Pre-Steady-State Kinetic Study of Substrate Specificity of Escherichia coli Formamidopyrimidine−DNA Glycosylase†
mediaposted on 16.01.2007, 00:00 by Nikita A. Kuznetsov, Vladimir V. Koval, Dmitry O. Zharkov, Yuri N. Vorobjev, Georgy A. Nevinsky, Kenneth T. Douglas, Olga S. Fedorova
Formamidopyrimidine−DNA glycosylase (Fpg) is responsible for removal of 8-oxoguanine (8-oxoG) and other oxidized purine lesions from DNA and can also excise some oxidatively modified pyrimidines [such as dihydrouracil (DHU)]. Fpg is also specific for a base opposite the lesion, efficiently excising 8-oxoG paired with C but not with A. We have applied stopped-flow kinetics using intrinsic tryptophan fluorescence of the enzyme and fluorescence of 2-aminopurine-labeled DNA to analyze the conformational dynamics of Escherichia coli Fpg during processing of good substrates (8-oxoG·C), poor substrates (8-oxoG·A), and substrates of unclear specificity (such as DHU and 8-oxoG opposite T or G).

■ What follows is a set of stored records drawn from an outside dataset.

(* ===== verification/BridgeHeadSpec.v ===== *)
(** * What the bridge head publishes

    A finished job is published with the requests it covered; here they are
    related to the root and the cursors that the proof committed. *)
From S2P Require Import Prelude Externals StorageLayout Types Merkle Instances MerkleSpec RequestLeaf Mpt MptSpec StoreHash Consensus ConsensusSpec Detector Notice BridgeHead.

(** The first match of a key that occurs once is the element that has it. *)
Lemma list_find_unique {A B} `{EqDecision B} (f : A → B) l x :
  NoDup (f <$> l) → x ∈ l → ∃ i, list_find (λ y, f y = f x) l = Some (i, x).
Proof.
  intros Hnd [i Hi]%list_elem_of_lookup. exists i. apply list_find_Some. split_and!; [done..|].
  intros j y Hj Hlt Heq. apply (NoDup_lookup _ i j (f x)) in Hnd; [lia|by rewrite list_lookup_fmap, Hi|].
  by rewrite list_lookup_fmap, Hj, <-Heq.
Qed.

Section Published.
Context `{AlloyTrie} `{Keccak} `{PoseidonSponge} `{!PastaFieldLaws} `{!MerkleZerosChain}.

(** Each target occurs once in the witness, and each slot once in its target. *)
Definition targets_distinct (qs : QueueStorage) : Prop :=
  NoDup (ts_target_address <$> targets qs) ∧
  Forall (λ t, NoDup (tsp_key <$> ts_slots t)) (targets qs).

Lemma insert_slots_source (t : Address) (slots : list TargetSlotProof) (m : gmap (Address * B256) TargetSlotProof) t' k s :
  foldl (λ m slot, <[(t, tsp_key slot) := slot]> m) m slots !! (t', k) = Some s →
  (t' = t ∧ k = tsp_key s ∧ s ∈ slots) ∨ m !! (t', k) = Some s.
Proof.
  revert m. induction slots as [|slot slots IH]; intros m; simpl; [by right|].
  intros [(-> & -> & Hin)|Hm]%IH; [left; split_and!; [done..|by right]|].
  apply lookup_insert_Some in Hm as [[[= <- <-] <-]|[_ Hm]]; [|by right].
  left. split_and!; [done..|by left].
Qed.
Lemma target_slots_source st ts maps t k s : try_fold (verify_target st) (∅, ∅) ts = Ok maps →
  snd maps !! (t, k) = Some s → ∃ target, target ∈ ts ∧ ts_target_address target = t ∧ k = tsp_key s ∧ s ∈ ts_slots target.
Proof.
  intros Hf. revert t k s. eapply (try_fold_Ok_ind (λ maps, ∀ t k s, snd maps !! (t, k) = Some s → _)); [done| |].
  - intros t k s. simpl. by rewrite lookup_empty.
  - intros [roots slots] target maps' Hin IH Ht t k s. unfold verify_target in Ht. res_inv. subst maps'. simpl in *.
    intros [(-> & -> & Hs)|?]%insert_slots_source; [by exists target|by apply IH].
Qed.

(** The leaf of a published request. *)
Definition published_leaf (r : VerifiedRequest) : res anyhow Fp :=
  hash_request_leaf (vr_target r) (vr_collection_keys_count r) (fst (vr_collection_keys r))
    (snd (vr_collection_keys r)) (vr_value r).

Lemma verified_request_value st qs maps leaves entry slot : accepts st qs maps leaves → targets_distinct qs →
  snd maps !! (qe_target entry, qe_slot_key entry) = Some slot →
  vr_value (verified_request qs entry) = tsp_value slot.
Proof.
  intros Hacc [Hnd Hslots] Hs.
  destruct (target_slots_source _ _ _ _ _ _ (acc_targets _ _ _ _ Hacc) Hs) as (target & Hin & Ht & Hk & Hslot).
  destruct (list_find_unique ts_target_address _ _ Hnd Hin) as [i Hi].
  rewrite Forall_elem in Hslots.
  destruct (list_find_unique tsp_key _ _ (Hslots _ Hin) Hslot) as [j Hj].
  unfold verified_request. simpl. rewrite Hk, <-Ht, Hi. simpl. by rewrite Hj.
Qed.

Lemma published_leaves st qs maps leaves : accepts st qs maps leaves → targets_distinct qs →
  try_map (published_leaf) (verified_requests_of qs) = Ok leaves.
Proof.
  intros Hacc Hd. pose proof (acc_leaves _ _ _ _ Hacc) as Hl. apply try_map_Ok in Hl. apply try_map_Ok.
  unfold verified_requests_of. rewrite Forall2_fmap_l. eapply list.Forall2_impl; [done|]. simpl.
  intros entry leaf (root & slot & _ & Hs & _ & Hh)%entry_leaf_Ok. unfold published_leaf.
  by rewrite (verified_request_value _ _ _ _ _ _ Hacc Hd Hs).
Qed.
End Published.

Section Success.
Context `{HeliosCore} `{!RmpSerde} `{Sha256} `{AlloyTrie} `{Keccak} `{PoseidonSponge} `{!PastaFieldLaws} `{!MerkleZerosChain}.
Context `{HostRuntime}.

(** The handler on a job whose proof commits the outputs [o]. *)
Lemma handle_prover_success_eq iso now json id proof b job o :
  bh_prover_jobs b !! id = Some job → public_values proof = ProofOutputs_to_bytes o → json o = inl () →
  ∃ notice m, handle_prover_success (λ _, true) iso now json id proof b =
    (set_prover_jobs (delete id) b, [Event (NoticeEvent (JobSucceeded notice)); Event (ProofEvent m)], Ok ()) ∧
  pm_verified_requests m = verified_requests_of (pi_queue_storage (proof_inputs (inputs_with_window job))) ∧
  pm_verified_requests_root m = po_verified_requests_root o ∧
  (pm_input_slot m, pm_input_store_hash m, pm_input_queue_cursor m) =
    (po_input_slot o, po_input_store_hash o, po_input_queue_cursor o) ∧
  (pm_output_slot m, pm_output_store_hash m, pm_output_queue_cursor m) =
    (po_output_slot o, po_output_store_hash o, po_output_queue_cursor o) ∧
  js_verified_requests (extension notice) = pm_verified_requests m ∧
  js_output_queue_cursor (extension notice) = pm_output_queue_cursor m.
Proof.
  intros Hj Hp Hlog. unfold handle_prover_success. eff_unfold. rewrite Hj. simpl. rewrite Hp.
  rewrite (proj2 (ProofOutputs_codec_iff _ o)) by done. simpl. rewrite Hlog. simpl.
  do 2 eexists. split_and!; done.
Qed.

(** The requests published for inputs that the guest accepts. *)
Lemma published_requests inputs o : consensus_mpt_program inputs = Ok o →
  vec_fits (entries (pi_queue_storage inputs)) → targets_distinct (pi_queue_storage inputs) →
  ∃ leaves, try_map published_leaf (verified_requests_of (pi_queue_storage inputs)) = Ok leaves ∧
    fb_bytes (po_verified_requests_root o) = fp_to_bytes (requests_root leaves) ∧
    uint_Z (po_output_queue_cursor o) =
      po_input_queue_cursor o + Z.of_nat (length (verified_requests_of (pi_queue_storage inputs))) ∧
    po_output_queue_cursor o = staged_queue_cursor inputs.
Proof.
  intros (_ & Hq & _ & _ & Hcur)%consensus_mpt_program_Ok Hfits Hd.
  apply verify_queue_Ok_iff in Hq as (maps & leaves & Hacc & Hc & Hr); [|done].
  exists leaves. split_and!; [by apply (published_leaves (po_execution_state_root o) _ maps)|done|..].
  - unfold verified_requests_of. by rewrite length_fmap, Hcur.
  - apply uint_eq. unfold staged_queue_cursor. rewrite Hc, uadd_small; rewrite len_u64_fits by done; [done|].
    rewrite <-Hc. apply uint_range.
Qed.

(** C16: what is published is what was proved: take a job whose inputs ask for no
    target twice and for no slot of a target twice ([targets_distinct]), with a
    list of entries of a length a Rust vector can have; all inputs this host
    prepares are such ([prepared_inputs_provable]), and for others the published
    value of a target given twice may not be the committed one, since the
    bridge head looks up the first witness and the guest keeps the last.  When
    the job's proof commits the outputs of the guest program on these inputs,
    the bridge head removes the job and publishes a success notice and then the
    proof message; the leaves rebuilt from the published requests have the
    committed root, the output cursor is the input cursor plus the number of
    published requests, and it is the cursor the detector was given when the
    job was staged. *)
Theorem published_proof_consistent iso now json id proof b job o :
  let inputs := proof_inputs (inputs_with_window job) in
  bh_prover_jobs b !! id = Some job → public_values proof = ProofOutputs_to_bytes o → json o = inl () →
  consensus_mpt_program inputs = Ok o →
  vec_fits (entries (pi_queue_storage inputs)) → targets_distinct (pi_queue_storage inputs) →
  ∃ notice m leaves,
    handle_prover_success (λ _, true) iso now json id proof b =
      (set_prover_jobs (delete id) b, [Event (NoticeEvent (JobSucceeded notice)); Event (ProofEvent m)], Ok ()) ∧
    try_map published_leaf (pm_verified_requests m) = Ok leaves ∧
    fb_bytes (pm_verified_requests_root m) = fp_to_bytes (requests_root leaves) ∧
    uint_Z (pm_output_queue_cursor m) =
      pm_input_queue_cursor m + Z.of_nat (length (pm_verified_requests m)) ∧
    pm_output_queue_cursor m = staged_queue_cursor inputs.
Proof.
  intros inputs Hj Hp Hlog Hrun Hfits Hd.
  destruct (published_requests inputs o Hrun Hfits Hd) as (leaves & Hl & Hroot' & Hc & Hst).
  destruct (handle_prover_success_eq iso now json id proof b job o Hj Hp Hlog)
    as (notice & m & Hh & Hreqs & Hroot & Hin & Hout & _).
  injection Hin as _ _ Hin. injection Hout as _ _ Hout.
  exists notice, m, leaves. rewrite Hreqs, Hroot, Hin, Hout. done.
Qed.
End Success.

The analysis of fluorescence traces allows us to conclude that when the enzyme encounters its true substrate, 8-oxoG·C, the complex enters the productive catalytic reaction after ∼50 ms, partitioning the substrate away from the competing dissociation process, while poor substrates linger in the initial encounter complex for longer. Several intermediate ES complexes were attributed to different structures that exist along the reaction pathway. A likely sequence of events is that the damaged base is first destabilized by the enzyme binding and then everted from DNA, followed by insertion of several amino acid residues into DNA and isomerization of the enzyme into a pre-excision complex. We conclude that rejection of the incorrect substrates occurs mostly at the early stage of formation of the pre-eversion recognition complex, supporting the role of indirect readout in damage recognition.